Machine learning (ML) models are highly complex, data-driven systems that present new challenges to software teams. Model Performance Management tracks and monitors the performance of ML models through all stages of the model lifecycle. This lifecycle includes:
Machine learning models are quite different from traditional software systems, causing teams to struggle with maintaining high-quality models in production.
Model performance management has several key benefits that help teams address these challenges.
Before deploying a model, it’s important to validate that it solves the intended business problem and doesn’t have any adverse effects. MPM can help you explain the model in human-understandable terms, so you can answer questions like “How is the model making a prediction?” and “Are there any biases?”
Machine learning models are trained on historical data, and when the live data shifts (such as the COVID-19 pandemic causing shifts in consumer behavior), the model’s performance can degrade. MPM can reassess the model’s business value and performance on an ongoing basis through model monitoring.

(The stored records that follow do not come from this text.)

(** [struct UrmaRuntime].  The pool lives in [owner]; [pool_open] is
    [buffer_pool.is_some()].  [process_active] is the static [ACTIVE]. *)
Record UrmaRuntime := mkRuntime {
  capability : UrmaDeviceCapability;
  max_payload_size : Z;
  max_post_list_size : Z;
  owner : Owner Seg;
  pool_open : bool;
  recv_jfc : option Q;
  send_jfc : option Q;
  native : option N;
  rt_accepting : bool;
  poisoned : bool;
  next_lane_id : Z;
  lanes : gmap Z (UrmaLane (J := J));
  process_active : bool;
}.

Definition set_owner (x : Owner Seg) (r : UrmaRuntime) : UrmaRuntime :=
  mkRuntime (capability r) (max_payload_size r) (max_post_list_size r) x (pool_open r) (recv_jfc r)
    (send_jfc r) (native r) (rt_accepting r) (poisoned r) (next_lane_id r) (lanes r) (process_active r).
Definition set_lanes (x : gmap Z UrmaLane) (r : UrmaRuntime) : UrmaRuntime :=
  mkRuntime (capability r) (max_payload_size r) (max_post_list_size r) (owner r) (pool_open r)
    (recv_jfc r) (send_jfc r) (native r) (rt_accepting r) (poisoned r) (next_lane_id r) x
    (process_active r).
Definition set_next_lane_id (x : Z) (r : UrmaRuntime) : UrmaRuntime :=
  mkRuntime (capability r) (max_payload_size r) (max_post_list_size r) (owner r) (pool_open r)
    (recv_jfc r) (send_jfc r) (native r) (rt_accepting r) (poisoned r) x (lanes r) (process_active r).
Definition set_stopping (r : UrmaRuntime) : UrmaRuntime :=
  mkRuntime (capability r) (max_payload_size r) (max_post_list_size r) (owner r) (pool_open r)
    (recv_jfc r) (send_jfc r) (native r) false (poisoned r) (next_lane_id r) (lanes r)
    (process_active r).
Definition set_released (r : UrmaRuntime) : UrmaRuntime :=
  mkRuntime (capability r) (max_payload_size r) (max_post_list_size r) (owner r) false None None None
    (rt_accepting r) (poisoned r) (next_lane_id r) (lanes r) (process_active r).
Definition set_poisoned (p a : bool) (r : UrmaRuntime) : UrmaRuntime :=
  mkRuntime (capability r) (max_payload_size r) (max_post_list_size r) (owner r) (pool_open r)
    (recv_jfc r) (send_jfc r) (native r) (rt_accepting r) p (next_lane_id r) (lanes r) a.

Abbreviation RM A := (PR UrmaRuntime Error A).

Definition rt_owner {A} (m : PR (Owner Seg) Error A) : RM A := pr_zoom owner set_owner m.
Definition rt_router {A} (m : ST CompletionRouter Error A) : RM A := rt_owner (on_router m).

(** [self.buffer_pool.as_mut().ok_or_else(..)?]; an error return drops the
    arguments. *)
Definition refused {A} (dropped : PR (Owner Seg) Error unit) (error : Error) : RM A :=
  _ ← rt_owner dropped; pr_throw error.
Definition open_pool (dropped : PR (Owner Seg) Error unit) : RM unit :=
  r ← pr_gets (λ r, r);
  if pool_open r then mret tt else refused dropped (InvalidConfiguration "buffer pool is closed").

(** A call of the open pool. *)
Definition rt_pool {A} (m : PR (UrmaBufferPool (Seg := Seg)) Error A) : RM A :=
  _ ← open_pool (mret tt); rt_owner (on_pool m).

Definition unknown_lane (lane_id : Z) : Error := Protocol ("unknown URMA lane " +:+ pretty lane_id).

(** A method of the lane in the table ([lane_mut]). *)
Definition rt_lane {A} (lane_id : Z) (m : ST (UrmaLane (J := J)) Error A) : RM A :=
  r ← pr_gets (λ r, r);
  lane ← pr_lift (ok_or (unknown_lane lane_id) (lanes r !! lane_id));
  let '(x, lane) := m lane in
  _ ← pr_modify (λ r, set_lanes (<[lane_id := lane]> (lanes r)) r);
  pr_lift x.

(** A posting method of the lane in the table, with the pool and the router. *)
Definition rt_posting {A} (lane_id : Z) (dropped : PR (Owner Seg) Error unit)
    (m : PR (UrmaLane (J := J) * Owner Seg) Error A) : RM A :=
  _ ← open_pool dropped;
  r ← pr_gets (λ r, r);
  match lanes r !! lane_id with
  | None => refused dropped (unknown_lane lane_id)
  | Some lane =>
      '(x, (lane, o)) ← pr_expect (m (lane, owner r));
      _ ← pr_modify (λ r, set_lanes (<[lane_id := lane]> (lanes r)) (set_owner o r));
      pr_lift x
  end.

(** ** Lanes *)

(** [UrmaRuntime::create_lane]; [created] is what the native library returns for
    the Jetty.  A Jetty that does not end in the table is dropped. *)
Definition create_lane (config : JettyConfig) (created : result FfiError J)
    : RM (Z * JettyDescriptor) :=
  r ← pr_gets (λ r, r);
  _ ← pr_guard (negb (rt_accepting r))
        (InvalidConfiguration "runtime is no longer accepting operations");
  _ ← pr_lift (validate_jetty_config config (capability r));
  let lane_id := next_lane_id r in
  _ ← pr_guard (u_max 16 <? lane_id + 1) (InvalidConfiguration "lane id space exhausted");
  _ ← pr_modify (set_next_lane_id (lane_id + 1));
  _ ← pr_guard (bool_decide (native r = None)) (InvalidConfiguration "runtime is closed");
  _ ← pr_guard (bool_decide (send_jfc r = None)) (InvalidConfiguration "send JFC is closed");
  _ ← pr_guard (bool_decide (recv_jfc r = None)) (InvalidConfiguration "receive JFC is closed");
  jetty ← pr_lift (UrmaJetty_create created config);
  let post_list := Z.min (Z.min (Z.min (cfg_post_list_size config) (send_depth config))
                       (recv_depth config)) (max_post_list_size r) in
  lane ← pr_lift (UrmaLane_new lane_id 1 (cap_transport_type (capability r)) jetty post_list);
  let '(d, lane) := export_descriptor lane in
  descriptor ← pr_lift d;
  _ ← rt_router (register_lane lane_id (local_jetty_id jetty) (local_jfr_id jetty));
  _ ← pr_modify (λ r, set_lanes (<[lane_id := lane]> (lanes r)) r);
  mret (lane_id, descriptor).

(** [UrmaRuntime::bind_lane], [grant_send_credit]. *)
Definition bind_lane (lane_id : Z) (descriptor : JettyDescriptor) : RM unit :=
  _ ← rt_lane lane_id (import_and_bind descriptor);
  rt_lane lane_id mark_ready.
Definition rt_grant_send_credit (lane_id count : Z) : RM unit :=
  rt_lane lane_id (grant_send_credit count).

(** The lanes whose retirement is complete. *)
Definition drained (r : UrmaRuntime) : list Z :=
  List.filter (λ lane_id,
    match lanes r !! lane_id with
    | Some lane =>
        is_draining lane && retirement_armed lane &&
        (outstanding_for_lane lane_id (router (owner r)) =? 0) &&
        lane_flush_done lane_id (router (owner r))
    | None => false
    end) (hash_order (elements (dom (lanes r)))).

(** [UrmaRuntime::reap_drained_lanes]. *)
Definition reap_lane (lane_id : Z) : RM unit :=
  r ← pr_gets (λ r, r);
  _ ← rt_lane lane_id (close_lane (outstanding_for_lane lane_id (router (owner r))));
  _ ← rt_router (unregister_lane lane_id);
  pr_modify (λ r, set_lanes (delete lane_id (lanes r)) r).
(** On success every sequence has its waiter. *)
Lemma rt_post_receive_spec sz h i seqs chs r :
  runtime_inv sz h r →
  wp (rt_post_receive_window i seqs chs) (λ x r', runtime_step sz h 0 r r' ∧ dom (lanes r') = dom (lanes r) ∧
    (x = Ok tt → ∀ q ch, (q, ch) ∈ zip seqs chs →
       registered_rx_by_identity (router (owner r')) !! (i, q) = Some ch)) r.
Proof.
  intros Hr. eapply wp_mono.
  { apply (rt_posting_spec sz h i _ _ (λ y, y.1 = Ok tt → ∀ q ch, (q, ch) ∈ zip seqs chs →
      registered_rx_by_identity (router y.2.2) !! (i, q) = Some ch)); [done|apply drop_rx_senders_quiet|
      apply post_receive_window_quiet|by apply drop_rx_senders_spec|].
    intros l Hl Hv Hseg. eapply wp_mono; [by apply (post_receive_window_spec sz h [] seqs chs (l, owner r)); [apply Hr|..]|].
    intros x s' (Hsl & Ho & _ & _ & Hfrom & _ & Hok). split_and!; try done. simpl. intros Hx q ch Hin.
    destruct (Hok Hx) as [_ Hall]. destruct (ri_lanes _ _ _ Hr i l Hl) as [<- _]. by apply Hall. }
  intros x r' [Hs [[Hl [e ->]]|(l & l' & Hl & Hl' & Hsl & Hok)]].
  - split; [done|]. split; [by rewrite Hl|done].
  - split; [done|]. split; [|exact Hok]. rewrite Hl', dom_insert_L. apply elem_of_dom_2 in Hl. set_solver.
Qed.
Lemma handled_continue sz n held f c (x : Result OwnerControl) f' :
  permits c = 0 → x = Ok Continue ∧ fabric_inv sz n held f' ∧ poison f' = poison f → handled sz n held f c x f'.
Proof. intros H0 (-> & Hf' & Hp'). exists Continue. by rewrite H0, Z.sub_0_r. Qed.

Lemma wp_handled sz n held f c (m : PR FO Error OwnerControl) :
  permits c = 0 → wp m (λ x f', x = Ok Continue ∧ fabric_inv sz n held f' ∧ poison f' = poison f) f →
  wp m (handled sz n held f c) f.
Proof. intros H0 Hm. eapply wp_mono; [exact Hm|]. intros x f' Hx. by apply handled_continue. Qed.

(** A command that is answered even when the fabric is poisoned. *)
Lemma urgent_command {A} sz n held f (m : PR RT Error A) open (reply : Result A → Reply) :
  fabric_inv sz n held f → wp m (λ _ r', runtime_step sz (healthy f) 0 (runtime f) r') (runtime f) →
  wp (result ← pr_catch (on_runtime m); _ ← send_reply open (reply result); mret Continue)
    (λ x f', x = Ok Continue ∧ fabric_inv sz n held f' ∧ poison f' = poison f) f.
Proof.
  intros Hf Hm. apply wp_bind_catch. eapply wp_mono.
  { apply (on_runtime_spec sz f m (λ _, 0) (λ _ _, True)). eapply wp_mono; [exact Hm|]. by intros. }
  intros x f1 [Hs _]. apply wp_bind. eapply wp_mono; [apply (send_reply_spec sz n held); by eapply fabric_inv_step0|].
  intros y f2 (-> & Hf2 & Hp2). split; [done|]. split; [done|]. rewrite Hp2. apply Hs.
Qed.

Lemma create_lane_command_spec sz cfg created (r : RT) :
  runtime_inv sz true r → wp (create_lane_command hash_order cfg created) (λ _ r', runtime_step sz true 0 r r') r.
Proof.
  intros Hrt. unfold create_lane_command. apply wp_bind. eapply wp_mono; [by apply (create_lane_spec sz true)|].
  intros [[i d]|e] r1 (H1 & _); [|done]. destruct (JettyDescriptor_serialize d); [done|]. apply wp_bind_catch.
  eapply wp_mono; [apply (abort_lane_spec hash_order sz true), H1|]. intros y r2 [H2 _].
  unfold wp, pr_throw. by eapply step_trans0.
Qed.

Lemma recycle_tx_command_spec sz n held f l open created :
  fabric_inv sz n held f →
  wp (handle_command hash_order (RecycleTxWindow l) open created) (handled sz n held f (RecycleTxWindow l)) f.
Proof.
  intros Hf. cbn [handle_command]. apply wp_bind_catch. eapply wp_mono.
  { apply (on_runtime_spec sz f _ (λ x, match x with Ok n => - n | Err _ => 0 end) (λ x _, ∀ n, x = Ok n → 0 ≤ n)).
    eapply wp_mono; [apply (rt_recycle_tx_spec sz (healthy f)), Hf|]. by intros x r' (? & _ & ?). }
  intros [k|e] f1 [Hs Hk]; apply wp_bind.
  - eapply wp_mono; [eapply (return_permits_spec sz n held k f f1); [done|done|by apply Hk]|].
    intros x f2 (-> & Hf2 & Hp2). apply wp_bind. eapply wp_mono; [by apply (send_reply_spec sz n held)|].
    intros x f3 (-> & Hf3 & Hp3). apply handled_continue; [done|]. split; [done|]. split; [done|]. congruence.
  - unfold wp at 1, mret, pr_mret. apply wp_bind. eapply wp_mono.
    { apply (send_reply_spec sz n held). by eapply fabric_inv_step0. }
    intros x f3 (-> & Hf3 & Hp3). apply handled_continue; [done|]. split; [done|]. split; [done|]. rewrite Hp3. apply Hs.
Qed.

Lemma recycle_lease_command_spec sz n held f rc open created :
  fabric_inv sz n held f →
  wp (handle_command hash_order (RecycleLease rc) open created) (handled sz n held f (RecycleLease rc)) f.
Proof.
  intros Hf. cbn [handle_command]. apply wp_bind_catch. eapply wp_mono.
  { apply (on_runtime_spec sz f _ (λ x, match x with Ok (n, LeaseTx) => - n | _ => 0 end)
      (λ x _, ∀ n k, x = Ok (n, k) → 0 ≤ n)). apply (rt_recycle_dropped_spec sz (healthy f)), Hf. }
  assert (∀ f1, fabric_step sz 0 f f1 → handled sz n held f (RecycleLease rc) (Ok Continue) f1) as Hzero.
  { intros f1 Hs. apply handled_continue; [done|]. split; [done|]. split; [by eapply fabric_inv_step0|apply Hs]. }
  intros x f1 [Hs Hk]. apply wp_bind. destruct x as [[k []]|e].
  - by apply Hzero.
  - eapply wp_mono; [eapply (return_permits_spec sz n held k f f1); [done|done|by eapply Hk]|].
    intros x f2 (-> & Hf2 & Hp2). by apply handled_continue.
  - by apply Hzero.
Qed.

(** Every command keeps the invariant; none panics. *)
Lemma handle_command_spec sz n held f c open created :
  fabric_inv sz n held f → command_ok c → permits c ≤ held →
  wp (handle_command hash_order c open created) (handled sz n held f c) f.
Proof.
  intros Hf Hc Hle. pose proof (fi_runtime _ _ _ _ Hf) as Hr.
  destruct c as [cfg|i d|i seqs chs|i k|len k|lens k|l|l|i l seqs ch|i|i|rc|rep].
  - apply wp_handled; [done|].
    apply plain_command; [done|apply respects_ret; exact _|by eapply nothing_dropped|apply create_lane_command_spec].
  - apply wp_handled; [done|].
    apply plain_command; [done|apply respects_ret; exact _|by eapply nothing_dropped|]. intros Hrt.
    unfold bind_lane_command. apply wp_bind_lift; [|intros; by apply step_refl]. intros d' _.
    eapply wp_mono; [by apply (bind_lane_spec sz true)|]. by intros x r' [? _].
  - apply wp_handled; [done|].
    apply plain_command; [done|apply drop_rx_senders_quiet|apply drop_rx_senders_spec, Hr|]. intros Hrt.
    eapply wp_mono; [by apply (rt_post_receive_spec hash_order sz true)|]. by intros x r' [? _].
  - apply wp_handled; [done|].
    apply plain_command; [done|apply respects_ret; exact _|by eapply nothing_dropped|]. intros Hrt.
    eapply wp_mono; [by apply (grant_spec sz true)|]. by intros x r' [? _].
  - apply wp_bind. eapply wp_mono; [apply (acquire_command_spec sz n held f open [len] k); [done|exact Hc|exact Hle]|].
    intros x f' (-> & Hf' & Hp'). by exists Continue.
  - apply wp_bind. eapply wp_mono; [apply (acquire_command_spec sz n held f open lens k); [done|exact Hc|exact Hle]|].
    intros x f' (-> & Hf' & Hp'). by exists Continue.
  - by apply recycle_tx_command_spec.
  - apply wp_handled; [done|]. apply urgent_command; [done|].
    eapply wp_mono; [apply (rt_recycle_rx_spec sz (healthy f)), Hr|]. by intros x r' [? _].
  - apply wp_handled; [done|].
    apply plain_command; [done|apply drop_tx_arguments_quiet|apply drop_tx_arguments_spec, Hr|]. intros Hrt.
    eapply wp_mono; [by apply (rt_send_window_spec hash_order sz true)|]. by intros x r' [? _].
  - apply wp_handled; [done|]. apply urgent_command; [done|].
    eapply wp_mono; [apply (abort_lane_spec hash_order sz (healthy f)), Hr|]. by intros x r' [? _].
  - apply wp_handled; [done|]. apply urgent_command; [done|].
    eapply wp_mono; [apply (abort_lane_spec hash_order sz (healthy f)), Hr|]. by intros x r' [? _].
  - by apply recycle_lease_command_spec.
  - eexists. split; [done|]. simpl. by rewrite Z.sub_0_r.
Qed.

(** ** The poll *)

(** The poll at the end of a turn: an error poisons the fabric. *)
Lemma owner_poll_spec sz n held f s q :
  fabric_inv sz n held f → polled_typed s → polled_typed q →
  wp (owner_poll hash_order s q) (λ x f', x = Ok Continued ∧ fabric_inv sz n held f' ∧
    (is_Some (poison f) → poison f' = poison f)) f.
Proof.
  intros Hf Hs Hq. unfold owner_poll. apply wp_bind_catch. unfold on_runtime. apply wp_zoom.
  eapply wp_mono; [apply (rt_poll_spec hash_order sz (healthy f)); [apply Hf|done|done]|].
  intros progress r' Hst. pose proof Hf as [Hr Ho Ha Hp Had Hh Hsl Hre]. destruct Hst as [Hr' Hfr Ht].
  destruct Hfr as (_ & Hf1 & _ & _ & _ & _ & Hf2 & _ & Hf3). pose proof (tx_indices_kinds _ _ Hf3) as Htx.
  destruct progress as [k|e]; simpl in Hr'.
  - rewrite andb_true_r in Hr'. split; [done|]. split; [|done]. split; simpl; try done; [congruence|congruence|lia|].
    by rewrite Htx.
  - rewrite andb_false_r in Hr'. apply wp_bind_modify. unfold wp, mret, pr_mret. split; [done|].
    unfold poison_once. simpl. destruct (poison f) as [e0|] eqn:Hpo.
    + split; [|done]. split; simpl; try done; [|congruence|congruence|lia| |by rewrite Hre, Hpo].
      * unfold healthy. simpl. by rewrite Hpo.
      * by rewrite Htx.
    + split; [|by intros [? ?]]. split; simpl; try done; [congruence|congruence|lia|]. by rewrite Htx.
Qed.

It’s impossible to eliminate bias from the world. But we can work to eliminate bias from ML models, to make sure they’re not amplifying or propagating the bias reflected in the real-world data (like the famous case of Amazon’s ML models for recruiting favoring resumes with traditionally male first names). MPM monitors for bias and helps businesses address it immediately to avoid costly penalties, such as regulatory fines or reputational loss.
Because MPM tracks a model’s behavior from training to serving, it can explain what factors led to a certain prediction to be made at a given time in the past. Explainable AI is vital for validation and compliance, allowing stakeholders to reproduce a model’s predictions along with explanations (this is known as “prediction time travel”).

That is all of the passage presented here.